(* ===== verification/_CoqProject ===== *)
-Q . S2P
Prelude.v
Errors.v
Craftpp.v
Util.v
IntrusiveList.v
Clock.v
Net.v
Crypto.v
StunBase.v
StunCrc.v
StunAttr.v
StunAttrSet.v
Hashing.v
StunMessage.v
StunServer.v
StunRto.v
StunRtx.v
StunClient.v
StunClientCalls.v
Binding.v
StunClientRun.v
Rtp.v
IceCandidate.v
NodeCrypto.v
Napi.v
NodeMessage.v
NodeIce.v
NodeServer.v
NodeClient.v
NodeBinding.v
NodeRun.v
::::::::::
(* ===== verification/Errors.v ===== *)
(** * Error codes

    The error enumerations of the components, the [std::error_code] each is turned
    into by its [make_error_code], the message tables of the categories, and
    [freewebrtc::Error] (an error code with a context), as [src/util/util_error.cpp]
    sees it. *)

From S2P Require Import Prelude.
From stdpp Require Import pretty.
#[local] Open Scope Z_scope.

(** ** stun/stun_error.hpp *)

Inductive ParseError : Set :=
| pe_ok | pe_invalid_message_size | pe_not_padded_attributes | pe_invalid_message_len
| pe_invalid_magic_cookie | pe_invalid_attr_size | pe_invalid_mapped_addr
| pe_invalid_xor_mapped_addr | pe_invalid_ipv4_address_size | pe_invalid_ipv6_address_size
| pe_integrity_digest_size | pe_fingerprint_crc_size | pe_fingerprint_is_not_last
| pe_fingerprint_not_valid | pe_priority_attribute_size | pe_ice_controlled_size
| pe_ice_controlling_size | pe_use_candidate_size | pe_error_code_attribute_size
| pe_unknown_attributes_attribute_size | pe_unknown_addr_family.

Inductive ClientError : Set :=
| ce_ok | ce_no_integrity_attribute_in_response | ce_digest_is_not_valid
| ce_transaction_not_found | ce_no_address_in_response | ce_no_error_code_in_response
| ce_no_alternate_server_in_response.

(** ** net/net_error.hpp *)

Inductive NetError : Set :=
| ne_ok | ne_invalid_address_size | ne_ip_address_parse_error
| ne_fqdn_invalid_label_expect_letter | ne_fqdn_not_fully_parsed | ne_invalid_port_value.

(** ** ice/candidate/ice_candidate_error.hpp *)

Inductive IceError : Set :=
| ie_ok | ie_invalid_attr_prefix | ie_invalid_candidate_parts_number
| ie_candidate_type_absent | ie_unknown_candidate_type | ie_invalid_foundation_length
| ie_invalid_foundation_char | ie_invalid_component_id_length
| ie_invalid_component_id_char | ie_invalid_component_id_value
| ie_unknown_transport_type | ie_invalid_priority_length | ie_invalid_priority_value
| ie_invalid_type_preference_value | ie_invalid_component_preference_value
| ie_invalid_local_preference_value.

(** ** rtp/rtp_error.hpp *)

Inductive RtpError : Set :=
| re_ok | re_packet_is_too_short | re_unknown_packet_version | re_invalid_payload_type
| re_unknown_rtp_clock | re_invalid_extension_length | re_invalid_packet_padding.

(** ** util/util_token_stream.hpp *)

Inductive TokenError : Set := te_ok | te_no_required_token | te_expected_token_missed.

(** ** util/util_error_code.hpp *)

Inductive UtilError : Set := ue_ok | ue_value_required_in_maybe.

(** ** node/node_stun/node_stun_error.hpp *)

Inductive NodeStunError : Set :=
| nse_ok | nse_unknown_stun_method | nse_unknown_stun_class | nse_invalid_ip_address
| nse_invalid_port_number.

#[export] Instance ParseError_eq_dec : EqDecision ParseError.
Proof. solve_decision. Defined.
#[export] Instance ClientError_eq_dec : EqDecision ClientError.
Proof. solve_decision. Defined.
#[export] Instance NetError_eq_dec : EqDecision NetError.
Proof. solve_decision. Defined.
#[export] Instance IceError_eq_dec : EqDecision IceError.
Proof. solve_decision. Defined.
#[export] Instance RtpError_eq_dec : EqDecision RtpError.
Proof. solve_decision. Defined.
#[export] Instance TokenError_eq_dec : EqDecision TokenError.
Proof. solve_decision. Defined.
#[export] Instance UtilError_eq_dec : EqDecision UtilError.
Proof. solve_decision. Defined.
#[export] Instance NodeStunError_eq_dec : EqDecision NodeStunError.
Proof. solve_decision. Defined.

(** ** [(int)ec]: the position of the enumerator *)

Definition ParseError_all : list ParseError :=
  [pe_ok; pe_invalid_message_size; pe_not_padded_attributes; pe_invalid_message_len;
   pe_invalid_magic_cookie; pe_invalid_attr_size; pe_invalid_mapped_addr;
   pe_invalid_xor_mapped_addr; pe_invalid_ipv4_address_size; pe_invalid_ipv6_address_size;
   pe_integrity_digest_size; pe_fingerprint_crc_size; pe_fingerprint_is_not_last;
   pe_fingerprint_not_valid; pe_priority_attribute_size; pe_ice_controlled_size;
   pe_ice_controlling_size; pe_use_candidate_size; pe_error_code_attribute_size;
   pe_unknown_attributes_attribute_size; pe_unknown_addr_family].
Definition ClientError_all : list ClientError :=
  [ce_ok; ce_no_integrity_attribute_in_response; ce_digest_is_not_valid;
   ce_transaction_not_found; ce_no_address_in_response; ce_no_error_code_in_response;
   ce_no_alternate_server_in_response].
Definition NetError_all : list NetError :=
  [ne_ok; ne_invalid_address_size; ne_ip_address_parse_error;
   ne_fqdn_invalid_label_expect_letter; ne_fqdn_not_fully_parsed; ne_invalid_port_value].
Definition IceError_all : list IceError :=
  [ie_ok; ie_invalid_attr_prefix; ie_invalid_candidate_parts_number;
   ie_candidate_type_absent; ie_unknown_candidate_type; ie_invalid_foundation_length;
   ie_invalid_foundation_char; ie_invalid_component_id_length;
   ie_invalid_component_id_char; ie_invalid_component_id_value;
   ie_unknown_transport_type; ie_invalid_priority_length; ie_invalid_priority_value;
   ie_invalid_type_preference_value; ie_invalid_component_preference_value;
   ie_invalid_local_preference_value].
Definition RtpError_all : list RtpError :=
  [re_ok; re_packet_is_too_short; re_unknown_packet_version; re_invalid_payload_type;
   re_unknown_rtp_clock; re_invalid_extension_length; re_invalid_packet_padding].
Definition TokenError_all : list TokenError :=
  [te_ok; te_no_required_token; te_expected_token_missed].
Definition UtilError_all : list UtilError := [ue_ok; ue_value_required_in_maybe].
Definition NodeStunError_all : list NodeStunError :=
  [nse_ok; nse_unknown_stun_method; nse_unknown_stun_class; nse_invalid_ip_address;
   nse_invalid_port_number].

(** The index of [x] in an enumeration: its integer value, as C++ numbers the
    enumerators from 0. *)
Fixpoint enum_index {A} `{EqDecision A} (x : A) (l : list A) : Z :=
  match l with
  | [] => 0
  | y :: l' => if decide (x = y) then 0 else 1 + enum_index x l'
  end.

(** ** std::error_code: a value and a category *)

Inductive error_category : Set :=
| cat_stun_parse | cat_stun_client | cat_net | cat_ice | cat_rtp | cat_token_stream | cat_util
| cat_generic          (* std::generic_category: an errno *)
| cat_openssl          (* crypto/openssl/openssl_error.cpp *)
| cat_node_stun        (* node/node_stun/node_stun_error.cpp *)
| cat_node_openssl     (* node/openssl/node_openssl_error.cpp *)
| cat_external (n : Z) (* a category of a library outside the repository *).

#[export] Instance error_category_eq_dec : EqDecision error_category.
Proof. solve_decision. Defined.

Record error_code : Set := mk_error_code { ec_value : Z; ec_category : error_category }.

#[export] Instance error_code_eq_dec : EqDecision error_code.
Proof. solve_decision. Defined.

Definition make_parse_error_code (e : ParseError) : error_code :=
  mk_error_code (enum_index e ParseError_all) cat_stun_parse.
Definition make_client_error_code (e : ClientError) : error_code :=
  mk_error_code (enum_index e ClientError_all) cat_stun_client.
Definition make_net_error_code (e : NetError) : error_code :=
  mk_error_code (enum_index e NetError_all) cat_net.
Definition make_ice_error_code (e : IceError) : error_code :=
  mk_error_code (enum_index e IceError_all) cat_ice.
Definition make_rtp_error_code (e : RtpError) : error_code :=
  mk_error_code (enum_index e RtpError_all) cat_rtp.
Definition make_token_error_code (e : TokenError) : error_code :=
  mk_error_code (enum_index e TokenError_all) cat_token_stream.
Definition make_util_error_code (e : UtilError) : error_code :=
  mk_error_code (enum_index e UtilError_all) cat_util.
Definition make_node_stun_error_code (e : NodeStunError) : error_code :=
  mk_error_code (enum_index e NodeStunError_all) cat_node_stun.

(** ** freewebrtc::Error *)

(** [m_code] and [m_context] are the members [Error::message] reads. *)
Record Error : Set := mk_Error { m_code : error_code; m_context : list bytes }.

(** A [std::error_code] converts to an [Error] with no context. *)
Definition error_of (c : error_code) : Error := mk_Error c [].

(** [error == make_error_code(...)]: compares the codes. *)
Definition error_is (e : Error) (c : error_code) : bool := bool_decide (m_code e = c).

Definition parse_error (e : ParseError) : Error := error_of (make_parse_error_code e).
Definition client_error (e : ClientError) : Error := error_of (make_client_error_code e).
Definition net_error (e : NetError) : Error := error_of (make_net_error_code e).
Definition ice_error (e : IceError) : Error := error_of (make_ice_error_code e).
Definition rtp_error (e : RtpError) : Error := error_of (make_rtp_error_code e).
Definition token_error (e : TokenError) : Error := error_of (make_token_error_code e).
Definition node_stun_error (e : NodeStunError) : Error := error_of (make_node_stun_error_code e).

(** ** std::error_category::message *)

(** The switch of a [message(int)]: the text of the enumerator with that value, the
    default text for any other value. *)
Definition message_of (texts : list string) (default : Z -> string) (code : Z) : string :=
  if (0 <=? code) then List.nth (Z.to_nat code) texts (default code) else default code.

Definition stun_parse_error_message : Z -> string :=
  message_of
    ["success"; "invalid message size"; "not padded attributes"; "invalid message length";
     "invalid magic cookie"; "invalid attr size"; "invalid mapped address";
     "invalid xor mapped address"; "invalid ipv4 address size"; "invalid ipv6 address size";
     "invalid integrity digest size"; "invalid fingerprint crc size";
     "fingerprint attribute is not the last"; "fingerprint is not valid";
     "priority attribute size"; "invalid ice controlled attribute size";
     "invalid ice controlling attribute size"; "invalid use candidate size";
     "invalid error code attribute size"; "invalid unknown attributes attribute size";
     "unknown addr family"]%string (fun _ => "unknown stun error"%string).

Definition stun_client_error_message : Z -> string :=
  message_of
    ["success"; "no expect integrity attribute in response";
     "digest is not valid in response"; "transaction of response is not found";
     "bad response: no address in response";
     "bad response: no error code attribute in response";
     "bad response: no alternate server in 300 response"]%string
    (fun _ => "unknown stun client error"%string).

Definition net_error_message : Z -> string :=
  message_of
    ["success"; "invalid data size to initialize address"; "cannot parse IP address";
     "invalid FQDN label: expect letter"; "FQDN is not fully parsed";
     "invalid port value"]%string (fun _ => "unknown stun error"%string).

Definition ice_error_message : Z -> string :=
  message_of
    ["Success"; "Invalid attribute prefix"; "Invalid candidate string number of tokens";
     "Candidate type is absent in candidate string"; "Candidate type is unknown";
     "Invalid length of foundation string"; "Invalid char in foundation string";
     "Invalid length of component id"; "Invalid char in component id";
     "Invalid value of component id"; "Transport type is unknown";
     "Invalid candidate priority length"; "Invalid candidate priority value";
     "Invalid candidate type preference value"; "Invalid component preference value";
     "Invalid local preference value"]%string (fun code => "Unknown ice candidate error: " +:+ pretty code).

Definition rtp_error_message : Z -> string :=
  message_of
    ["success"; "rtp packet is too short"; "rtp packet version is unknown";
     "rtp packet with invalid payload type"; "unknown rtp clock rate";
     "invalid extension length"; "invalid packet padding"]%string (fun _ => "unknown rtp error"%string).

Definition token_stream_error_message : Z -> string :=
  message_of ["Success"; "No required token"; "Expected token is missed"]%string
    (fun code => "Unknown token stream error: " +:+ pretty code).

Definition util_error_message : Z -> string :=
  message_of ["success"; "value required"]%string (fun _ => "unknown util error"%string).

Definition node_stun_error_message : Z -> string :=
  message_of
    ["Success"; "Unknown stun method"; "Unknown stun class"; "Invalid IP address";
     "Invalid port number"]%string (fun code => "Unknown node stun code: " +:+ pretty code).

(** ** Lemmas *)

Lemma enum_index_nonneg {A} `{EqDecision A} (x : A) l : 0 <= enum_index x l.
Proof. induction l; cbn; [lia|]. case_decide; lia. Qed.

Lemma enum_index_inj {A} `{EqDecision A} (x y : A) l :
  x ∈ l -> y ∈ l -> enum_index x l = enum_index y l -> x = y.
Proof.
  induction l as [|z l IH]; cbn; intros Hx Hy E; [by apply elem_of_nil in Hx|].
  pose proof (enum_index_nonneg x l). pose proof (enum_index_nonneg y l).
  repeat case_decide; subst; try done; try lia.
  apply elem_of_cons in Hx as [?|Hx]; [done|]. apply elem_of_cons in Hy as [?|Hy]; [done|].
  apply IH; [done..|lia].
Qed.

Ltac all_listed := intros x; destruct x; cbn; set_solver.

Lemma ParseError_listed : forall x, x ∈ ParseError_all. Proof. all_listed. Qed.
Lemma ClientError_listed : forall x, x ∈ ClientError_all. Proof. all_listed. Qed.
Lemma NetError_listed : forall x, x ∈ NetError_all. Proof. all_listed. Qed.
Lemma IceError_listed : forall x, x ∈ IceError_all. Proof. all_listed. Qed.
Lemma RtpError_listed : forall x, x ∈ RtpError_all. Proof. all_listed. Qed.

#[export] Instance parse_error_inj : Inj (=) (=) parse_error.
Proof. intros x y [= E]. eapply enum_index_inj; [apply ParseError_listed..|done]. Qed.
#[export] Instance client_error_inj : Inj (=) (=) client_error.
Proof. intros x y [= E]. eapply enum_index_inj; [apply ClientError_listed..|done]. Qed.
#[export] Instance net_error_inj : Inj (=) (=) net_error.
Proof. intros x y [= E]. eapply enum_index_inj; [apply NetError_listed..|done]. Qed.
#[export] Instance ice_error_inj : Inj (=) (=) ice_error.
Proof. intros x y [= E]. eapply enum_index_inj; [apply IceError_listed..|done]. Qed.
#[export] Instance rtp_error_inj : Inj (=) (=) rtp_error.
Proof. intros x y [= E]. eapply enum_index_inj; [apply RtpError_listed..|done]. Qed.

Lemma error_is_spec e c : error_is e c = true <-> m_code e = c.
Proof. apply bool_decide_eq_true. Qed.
::::::::::
All lines above from the one holding "pe_use_candidate_size | pe_error_code_attribute_size" to the one holding "ce_no_integrity_attribute_in_response | ce_digest_is_not_valid", inclusive, are to be copied exactly; no other line is wanted.

| pe_ice_controlling_size | pe_use_candidate_size | pe_error_code_attribute_size
| pe_unknown_attributes_attribute_size | pe_unknown_addr_family.

Inductive ClientError : Set :=
| ce_ok | ce_no_integrity_attribute_in_response | ce_digest_is_not_valid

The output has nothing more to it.